Special Issue Information

Dear Colleagues,

Due to recent technological advances and increasing scientific evidence, coronary computer tomography angiography (CCTA) has emerged as a central and well-established modality for the diagnostic workup of patients with coronary artery disease (CAD). CCTA can detect relevant coronary artery lumen narrowing and beyond that also precisely identify different stages of the atherosclerotic process, including early atherosclerotic changes as well as high-risk plaque features, as potential precursors of plaque ruptures, leading to acute coronary syndromes.
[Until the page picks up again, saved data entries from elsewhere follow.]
(* ===== verification/Boot.v ===== *)
(** * Opening a volume

    [ZeroFS::new_with_slatedb] of [fs/boot.rs], up to the drain of orphans (which is
    [Reclaim.drain_orphans]): the allocation counter, the root inode of a fresh volume,
    the usage shards and the quota; and the invariants of a fresh volume. *)

From S2P Require Import Prelude Errors Segment Quota Inode Dedup Permissions Store Namespace.
From S2P Require Import Commit Usage Ops.

Definition root_dir (uid gid : Z) (now : Z * Z) : Inode :=
  IDirectory (mkDir (fresh_attrs now 1023 uid gid) 0 0 None 2).

(** The root inode of a volume that has none; a read-only open of such a volume fails. *)
Definition init_root (read_only : bool) (uid gid : Z) (now : Z * Z) (db : Db) : option Db :=
  match inodes db !! 0 with
  | Some _ => Some db
  | None => if read_only then None else Some (with_inodes <[0 := root_dir uid gid now]> db)
  end.

(** [load_shard] over every shard. *)
Definition load_shards (db : Db) : gmap Z (Z * Z) :=
  foldl (fun m i => match shards db !! i with Some d => <[i := d]> m | None => m end) ∅
    (seqZ 0 STATS_SHARDS).

Definition open_volume (read_only : bool) (uid gid max_bytes : Z) (now : Z * Z) (dedup : Inner) (db : Db)
  : option FS :=
  let next_inode_id := persisted_counter db in
  db' ← init_root read_only uid gid now db;
  let mem := load_shards db' in
  Some (mkFS db' next_inode_id next_inode_id mem dedup
          (LogicalQuota_new max_bytes (get_totals mem).1) ∅ []).

Definition empty_db : Db := mkDb ∅ ∅ ∅ ∅ ∅ ∅ ∅ ∅ ∅ None.

(** ** A fresh volume *)

Lemma fresh_tree uid gid now : Tree 1 (shapes {[0 := root_dir uid gid now]}) ∅.
Proof.
  assert (Hs : shapes {[0 := root_dir uid gid now]} = {[0 := mkShape true (Some 0) None]}).
  { unfold shapes. by rewrite map_fmap_singleton. }
  rewrite Hs. split; try done.
  - eexists. split; [apply lookup_singleton_eq|done].
  - intros id x [<- <-]%lookup_singleton_Some. cbn. split; [lia|]. intros p [= <-]. lia.
  - intros id x [<- <-]%lookup_singleton_Some. cbn. eauto.
  - intros id x [<- <-]%lookup_singleton_Some. done.
  - intros id x n [<- <-]%lookup_singleton_Some. done.
  - intros id. destruct (decide (id = 0)) as [->|].
    + apply chain_root.
    + apply chain_gone. by rewrite lookup_singleton_ne.
Qed.

Lemma open_fresh uid gid max now dd :
  exists f, open_volume false uid gid max now dd empty_db = Some f /\
    fs_db f = with_inodes <[0 := root_dir uid gid now]> empty_db /\ next_id f = 1 /\ last_emitted f = 1.
Proof. eexists. by split. Qed.

(** The namespace invariant of a fresh volume. *)
Lemma open_fresh_ns uid gid max now dd f :
  open_volume false uid gid max now dd empty_db = Some f -> NsState f.
Proof.
  destruct (open_fresh uid gid max now dd) as (f' & -> & Hdb & Hn & _). intros [= <-].
  unfold NsState. rewrite Hn, Hdb. apply ns_intro; cbn.
  - split; cbn; try done; [apply fresh_tree|].
    intros id i [<- <-]%lookup_singleton_Some. by vm_compute.
  - intros id i [<- <-]%lookup_singleton_Some. 
    unfold Sound. cbn. split_and!; [|ulia..|done]. by rewrite elem_of_empty.
  - intros id []%elem_of_empty.
Qed.

(** ** A concrete volume, for examples *)

Definition example_fs : FS :=
  mkFS (with_inodes <[0 := root_dir 0 0 (7, 0)]> empty_db) 1 1 ∅ Inner_new (LogicalQuota_new 1000000 0) ∅ [].
Definition example_env : Env := mkEnv (fun _ => (9, 5)) 11 100 (Ok tt) false (Applied (Ok tt)).
(** The operation id of a call that may be retried. *)
Definition retry_id : OpId := 1 :: repeat 0 15.
Definition root_creds : Credentials := mkCreds 0 0 true [] true.

Lemma example_ns : NsState example_fs.
Proof. by apply (open_fresh_ns 0 0 1000000 (7, 0) Inner_new). Qed.

(** A batch that creates a file of five bytes, and one that is refused. *)
Definition example_file : Inode := IFile (mkFile 5 (fresh_attrs (7, 0) 420 0 0) (Some 0) (Some [102]) 1).
Definition example_batch (id : Z) : list Request :=
  [mkRequest (add_inode_count_delta id 1 (inode_save id example_file txn_new)) None SettleNone].

(** A run with an allocation, a failed batch (which burns an id), another allocation, an
    applied batch, a flush, an allocation that is lost, and a restart. *)
Definition example_run : IdRun :=
  let s1 := id_allocated (id_boot example_fs) in
  let s2 := id_processed 150 100 (UnreadableSegcount IoError) (example_batch 1) s1 in
  let s3 := id_allocated s2 in
  let s4 := id_processed 150 100 (Applied (Ok tt)) (example_batch 3) s3 in
  id_allocated (id_flushed s4).
Definition example_restarted : IdRun :=
  mkIdRun (mkFS (ir_durable example_run).1 4 4 ∅ Inner_new (LogicalQuota_new 1000000 5) ∅ [])
    [] (ir_durable example_run).2 (ir_durable example_run).

Lemma example_batch_ids id s : id ∈ ir_handed s -> batch_ids_ok (example_batch id) s.
Proof. intros Hlt id' i Hi%list_elem_of_singleton. injection Hi as -> _. by left. Qed.

Lemma inode_ids_fresh_witness :
  inodes (fs_db (ir_fs example_restarted)) !! 3 = Some example_file /\ ir_handed example_run = [1; 3; 4] /\
  (allocate (ir_fs example_restarted)).1 ∉ ir_ever example_restarted.
Proof.
  split; [by vm_compute|]. split; [by vm_compute|].
  destruct (inode_ids_fresh example_fs example_restarted) as (_ & _ & Hfresh & _); [..|exact Hfresh].
  - split_and!; [done..|]. by apply (bool_decide_unpack _); vm_compute.
  - assert (Hc : forall id c, PutCounter c ∉ batch_ops (example_batch id))
      by (intros id c Hi%list_elem_of_singleton; done).
    eapply rtc_l; [apply id_allocate; by vm_compute|].
    eapply rtc_l; [apply (id_batch 150 100 (UnreadableSegcount IoError) (example_batch 1));
      [by vm_compute|apply example_batch_ids; by left|apply Hc]|].
    eapply rtc_l; [apply id_allocate; by vm_compute|].
    eapply rtc_l; [apply (id_batch 150 100 (Applied (Ok tt)) (example_batch 3));
      [by vm_compute|apply example_batch_ids; right; by left|apply Hc]|].
    eapply rtc_l; [apply id_flush|]. eapply rtc_l; [apply id_allocate; by vm_compute|].
    apply rtc_once. apply id_restart; by vm_compute.
Defined.

(** The state of a fresh volume is accounted for. *)
Lemma example_usage : UsageInv example_fs.
Proof.
  assert (Hi : inodes (fs_db example_fs) = {[0 := root_dir 0 0 (7, 0)]}) by done.
  split; rewrite ?Hi; try done.
  - by intros id i [<- <-]%lookup_singleton_Some.
  - intros s. unfold shard_bytes, shard_count. rewrite <- insert_empty, !msum_insert_new, !msum_empty by done.
    cbn. rewrite andb_false_r. by case_match.
Qed.

Lemma usage_counters_exact_witness :
  let f' := (process_batch 150 100 (Applied (Ok tt)) (example_batch 1) (allocate example_fs).2).2 in
  UsageInv f' /\ shard_get (mem_shards f') 1 = (5, 1).
Proof.
  split; [|by vm_compute]. apply usage_counters_exact; [destruct example_usage; by split|].
  set (m := inodes (apply_ops (fs_db (allocate example_fs).2) (batch_ops (example_batch 1)))).
  assert (Hm : m = <[1 := example_file]> {[0 := root_dir 0 0 (7, 0)]}) by done.
  assert (Hc : forall s, shard_count m s = if 1 =? s then 1 else 0).
  { intros s. rewrite Hm. unfold shard_count. rewrite msum_insert_new, <- insert_empty, msum_insert_new, msum_empty
      by done. cbn. rewrite andb_false_r, andb_true_r. by destruct s as [|[]|]. }
  split; fold m.
  - by repeat constructor.
  - intros s v Hi%list_elem_of_singleton. done.
  - intros id i Hi Hno. cbn in Hi. destruct (decide (id = 1)) as [->|Hne].
    + rewrite lookup_insert_eq in Hi. injection Hi as <-. by destruct (Hno _ eq_refl).
    + by rewrite lookup_insert_ne, lookup_empty in Hi.
  - rewrite Hm. intros id i [[_ <-]|[_ [_ <-]%lookup_singleton_Some]]%lookup_insert_Some; done.
  - by vm_compute.
  - intros s. rewrite Hc.
    assert (Hz : shard_count (inodes (fs_db (allocate example_fs).2)) s = 0)
      by (by pose proof (f_equal snd (ui_mem _ example_usage s))).
    rewrite Hz. unfold count_list. cbn. change (shard_of 1) with 1.
    destruct (decide (1 = s)) as [<-|Hs]; [by vm_compute|].
    split; [by vm_compute|]. by destruct s as [|[]|].
  - intros s. rewrite Hc. case_match; by vm_compute.
Defined.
In addition, newer computational software can measure the hemodynamic relevance (fractional flow reserve) of coronary artery stenosis and, if required, acquire information related to cardiac and valvular function. Importantly, recent randomized trials have highlighted the prognostic relevance of CCTA in patients with CAD, which has helped to endorse CCTA as a primary method for the diagnostic work-up of CAD patients by current guidelines. In addition, CCTA is currently used for the planning of transcatheter aortic implantation (TAVI) and is increasingly being used for the preprocedural planning of interventions in the mitral and tricuspid valve. In this Special Issue, we invite articles reporting novel findings in this wide range of fascinating CCTA applications in cardiovascular medicine. Articles published in this issue will provide an overview of the current technical aspects, indications, pitfalls, as well as new horizons with CCTA.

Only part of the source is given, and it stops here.